Provo • When Jocelyn Dorton heads to the polls Tuesday, it will be to cast a ballot in the 3rd Congressional District Republican primary race for the second time.
An excited first-time voter, the 18-year-old said she filled out the mail-in ballot she received from Utah County weeks ago, only to learn later her vote would not count, because she had not registered as a Republican.
“I was really confused,” Dorton told The Salt Lake Tribune in a phone interview. “It didn’t make sense.”
Dorton is far from alone in her frustration, says Sharlee Mullins Glenn of Mormon Women for Ethical Government (MWEG). In the weeks since Utah County accidentally sent 3rd District primary ballots to 68,000 unaffiliated voters, dozens of similar stories have poured in, leaving many voters confused, Glenn said.
The miscommunication and misinformation prompted MWEG to partner with Salt Lake Indivisible and Action Utah for a small get-out-the-vote rally in downtown Provo on Monday at noon.
“We want to ensure that every single person who is eligible to vote in the primary has accurate information so that this can be an open and fair election,” Megan Seawright of MEWG told the crowd of two dozen gathered outside the old county courthouse. “We face a critical election in Utah this week. One that will impact not just our state, but the entire nation.”
Republican voters hold a majority statewide, but at 37 percent of all registered voters, unaffiliated voters make up the second-largest bloc of voters.
“That’s a huge number,” Glenn said before the rally. “They live in the district, they pay their taxes and they certainly have the right to vote, but so many of them think they can’t.”
That isn’t true, even though many have been told so in calls to county clerk offices, Glenn said.
Even though the Republican primary — a special election to replace Utah GOP Rep. Jason Chaffetz, who stepped down in June — is closed, unaffiliated voters can register with the party Tuesday at the polls and cast a provisional ballot, Glenn said.
Utah County election officials discovered the ballot error July 25, after three people called to ask why they were allowed to vote in the primary election.
County officials have said a clerical error caused the mistake. The county sought to correct the error by sending out postcards explaining that votes cast by mail from unaffiliated voters would not be counted.
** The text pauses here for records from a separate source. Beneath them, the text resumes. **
(* ===== verification/LoaderElements.v ===== *)
(** Parsing a saved document: the invariant of the loop of [parseElements], and
    that once the elements are back the same links are made in the same order. *)
From S2P Require Export LoaderProof.

Section elements.
Context `{HashOrder} `{QMetaType} `{QtCore} `{!Plugins}.

(** ** What the loader relies on *)

(** The constructor of a class makes one new element with pins of a fixed
    layout, and touches nothing else. *)
Definition constructs (c : Ctor) (ly : Layout) : Prop := ∀ w, graph_wf w → ∃ e x w',
  ct_construct c w = (Ok e, w') ∧
  w_elems w !! e = None ∧ w_elems w' = <[e := x]> (w_elems w) ∧
  w_ins w ⊆ w_ins w' ∧ w_outs w ⊆ w_outs w' ∧ w_conns w' = w_conns w ∧ w_pipe w' = w_pipe w ∧
  pins_placed w' ∧ el_id x = -1 ∧ layout w' x = ly ∧
  (∀ i p, w_ins w !! i = None → w_ins w' !! i = Some p → ip_connection p = None) ∧
  (∀ o p, w_outs w !! o = None → w_outs w' !! o = Some p → op_connections p = []).

(** The registry knows the class, and its constructor makes elements of this
    layout with a value for every property. *)
Definition constructible (f : Factory Ctor) (cls : string) (ly : Layout) (ps0 : gmap string Variant) : Prop :=
  ∃ tid c, registered_as f cls tid c ∧ ct_class c = cls ∧ ct_props c = ps0 ∧ complete cls ps0 ∧ constructs c ly.

(** [toInt] reads back what [number] wrote, for every [int]. *)
Definition reads_numbers : Prop := ∀ z, - 2 ^ 31 ≤ z < 2 ^ 31 → toInt (num z) = z.

(** An id the loader can use: an [int] that is not -1. *)
Definition usable (id : Z) : Prop := - 2 ^ 31 ≤ id < 2 ^ 31 ∧ id ≠ -1.

(** ** addElement with the id of the file *)

Lemma run_addElement_preset w e x : w_elems w !! e = Some x → el_id x ≠ -1 → children w !! el_id x = None →
  canAddElement e w = (Ok true, w) ∧ addElement e w = (Ok (el_id x), added w e x (el_id x)).
Proof.
  intros Hx Hid Hfree.
  assert (Hcan : canAddElement e w = (Ok true, w)).
  { unfold canAddElement. runs. rewrite (bool_decide_true (el_id x ≠ -1)) by done. by rewrite Hfree. }
  split; [done|]. unfold addElement. run. run. run.
  rewrite (bool_decide_false (el_id x = -1)) by done. run. run. unfold added.
  assert (Hset : el_set_id (el_id x) x = x) by (by destruct x). rewrite Hset.
  by destruct (el_kind x).
Qed.

(** ** Layouts survive what happens to other elements *)

Definition pins_allocated (w : World) (x : Element) : Prop :=
  (∀ k i, el_inputPins x !! k = Some i → is_Some (w_ins w !! i)) ∧
  (∀ k o, el_outputPins x !! k = Some o → is_Some (w_outs w !! o)).

Lemma layout_grows w w' x : pins_allocated w x → w_ins w ⊆ w_ins w' → w_outs w ⊆ w_outs w' → layout w' x = layout w x.
Proof.
  intros [Hi Ho] Hins Houts. unfold layout. f_equal; apply map_eq; intros k; rewrite !lookup_omap.
  - destruct (el_inputPins x !! k) as [i|] eqn:Hk; [|done]. cbn. destruct (Hi _ _ Hk) as [p Hp].
    by rewrite Hp, (lookup_weaken _ _ _ _ Hp Hins).
  - destruct (el_outputPins x !! k) as [o|] eqn:Hk; [|done]. cbn. destruct (Ho _ _ Hk) as [p Hp].
    by rewrite Hp, (lookup_weaken _ _ _ _ Hp Houts).
Qed.

Lemma wf_pins_allocated w e x : graph_wf w → w_elems w !! e = Some x → pins_allocated w x.
Proof.
  intros Hwf Hx. split; intros k p Hk.
  - destruct (wf_inputPins _ Hwf _ _ _ _ Hx Hk) as (pi & -> & _). eauto.
  - destruct (wf_outputPins _ Hwf _ _ _ _ Hx Hk) as (po & -> & _). eauto.
Qed.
Votes cast in any nonpartisan municipal races, which were included on the same ballots, would be counted, the postcard said.
Glenn’s own son received one of the postcards, which also instructed voters who had not yet filled out a ballot to toss it out, she said.
Two weeks later, however, another postcard arrived, instructing voters to bring their uncast ballots with them to the polls Aug. 15 and surrender them to election officials, she said.
“That caused a lot of confusion,” said Glenn. “We called the Utah County clerk multiple times and even the people at the clerk’s office were confused.”
Voters who contacted MWEG said they had been told by officials in Wasatch County, where some 1,500 congressional primary ballots were sent to unaffiliated voters, that they would not be allowed to vote Tuesday, according to Glenn.
Dorton’s mother, Justine Dorton, said Monday she made repeated calls to the Utah County clerk’s office before finally getting an answer about whether her daughter can vote. Now that they know she can, Justine Dorton said, she plans to drive Jocelyn to the polls first thing Tuesday.
But she's worried that others like her daughter might still be thinking they have to stay away.
“I am a little concerned that [election officials] are not shouting this from the rooftops,” Justine Dorton told those gathered.
Election officials say they’ve been working overtime to ensure that the mix-ups in both counties won’t have an adverse effect on election results.
The state elections office issued a clarification over the weekend. In part it said: “An unaffiliated voter can still vote in the Republican primary election by appearing at the polls on Election Day, affiliating with the Republican Party, and completing a provisional ballot.”
But many rallygoers said the ballot issues, combined with other registration problems they've either heard about or experienced don't leave them feeling confident.
Donna Dalton, who has lived in the same Provo home for 45 years, said she and her husband both specifically registered online as a Republicans to vote in the special election, but have since been told that the county only has David Dalton on the GOP rolls.
She was sent a ballot with only the municipal primary on it and the county now won’t allow her to register as a Republican and vote in the 3rd District race, she said. Donna Dalton said she's argued with the clerk’s office, but it looks like she may be out of luck.
“Am I mad?” said Dalton, who has served as a Utah County poll worker for 20 years. “Disgusted.”